(The records begins)

(* ===== verification/TeamRec.v ===== *)
(** * Teams

    internal/reconciler/teamrec (all reconciliations and the deletion of a team) and
    internal/mapper/github_team_mapper.go ([TeamNameToSlug], which the reconcilers do not use, is in Slug).  The
    clients of the organizations are one interface that takes the organization as an argument. *)
From S2P Require Import Prelude GoErrors Conditions Executor ApiTypes.

(** ** github_team_mapper.go *)
Definition DefaultTeamPrivacy : string := "closed".
Definition DefaultTeamPermission : string := "pull".
Definition DefaultTeamNotificationSetting : string := "notifications_disabled".

Definition teamPrivacy (team : Team) : string :=
  if bool_decide (t_Privacy (t_Spec team) = "") then DefaultTeamPrivacy else t_Privacy (t_Spec team).
Definition teamPermission (team : Team) : string :=
  if bool_decide (t_Permission (t_Spec team) = "") then DefaultTeamPermission else t_Permission (t_Spec team).
Definition teamNotificationSetting (team : Team) : string :=
  if bool_decide (t_NotificationSetting (t_Spec team) = "") then DefaultTeamNotificationSetting
  else t_NotificationSetting (t_Spec team).

(** [github.CreateTeamRequest] and [github.UpdateTeamRequest], as far as the mapper sets them. *)
Record TeamRequest := {
  tr_Name : string; tr_Description : string; tr_Privacy : string; tr_Permission : string; tr_NotificationSetting : string }.

Definition TeamToCreateTeamRequest (team : Team) : TeamRequest := {|
  tr_Name := t_Name (t_Spec team); tr_Description := t_Description (t_Spec team); tr_Privacy := teamPrivacy team;
  tr_Permission := teamPermission team; tr_NotificationSetting := teamNotificationSetting team |}.
Definition TeamToUpdateTeamRequest (team : Team) : TeamRequest := {|
  tr_Name := t_Name (t_Spec team); tr_Description := t_Description (t_Spec team); tr_Privacy := teamPrivacy team;
  tr_Permission := teamPermission team; tr_NotificationSetting := teamNotificationSetting team |}.

(** [github.Team]; the name is dereferenced without a nil check and always set by GitHub. *)
Record gh_Team := {
  gt_Name : string; gt_Slug : option string; gt_Description : option string; gt_Privacy : option string;
  gt_Permission : option string; gt_NotificationSetting : option string }.

(** The nil guards for the two arguments are left out: the caller checks them. *)
Definition TeamDiffers (team : Team) (githubTeam : gh_Team) : bool :=
  if bool_decide (t_Name (t_Spec team) ≠ gt_Name githubTeam) then true
  else if bool_decide (gt_Description githubTeam ≠ Some (t_Description (t_Spec team))) then true
  else if bool_decide (gt_Privacy githubTeam ≠ Some (teamPrivacy team)) then true
  else if bool_decide (gt_Permission githubTeam ≠ Some (teamPermission team)) then true
  else if bool_decide (gt_NotificationSetting githubTeam ≠ Some (teamNotificationSetting team)) then true
  else false.

(** ** Clients and state *)

(** [github.CustomOrgRole] and the local type [role]. *)
Record OrgRole := { or_Name : option string; or_ID : Z }.
Record role := { role_Name : string; role_ID : Z }.
#[export] Instance role_eq : EqDecision role. Proof. solve_decision. Defined.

(The records ends)

What is expected = In the listing above, take the line containing "else if bool_decide (gt_NotificationSetting" as the start and write out every line through the last one exactly, with nothing added.

Written response =
  else if bool_decide (gt_NotificationSetting githubTeam ≠ Some (teamNotificationSetting team)) then true
  else false.

(** ** Clients and state *)

(** [github.CustomOrgRole] and the local type [role]. *)
Record OrgRole := { or_Name : option string; or_ID : Z }.
Record role := { role_Name : string; role_ID : Z }.
#[export] Instance role_eq : EqDecision role. Proof. solve_decision. Defined.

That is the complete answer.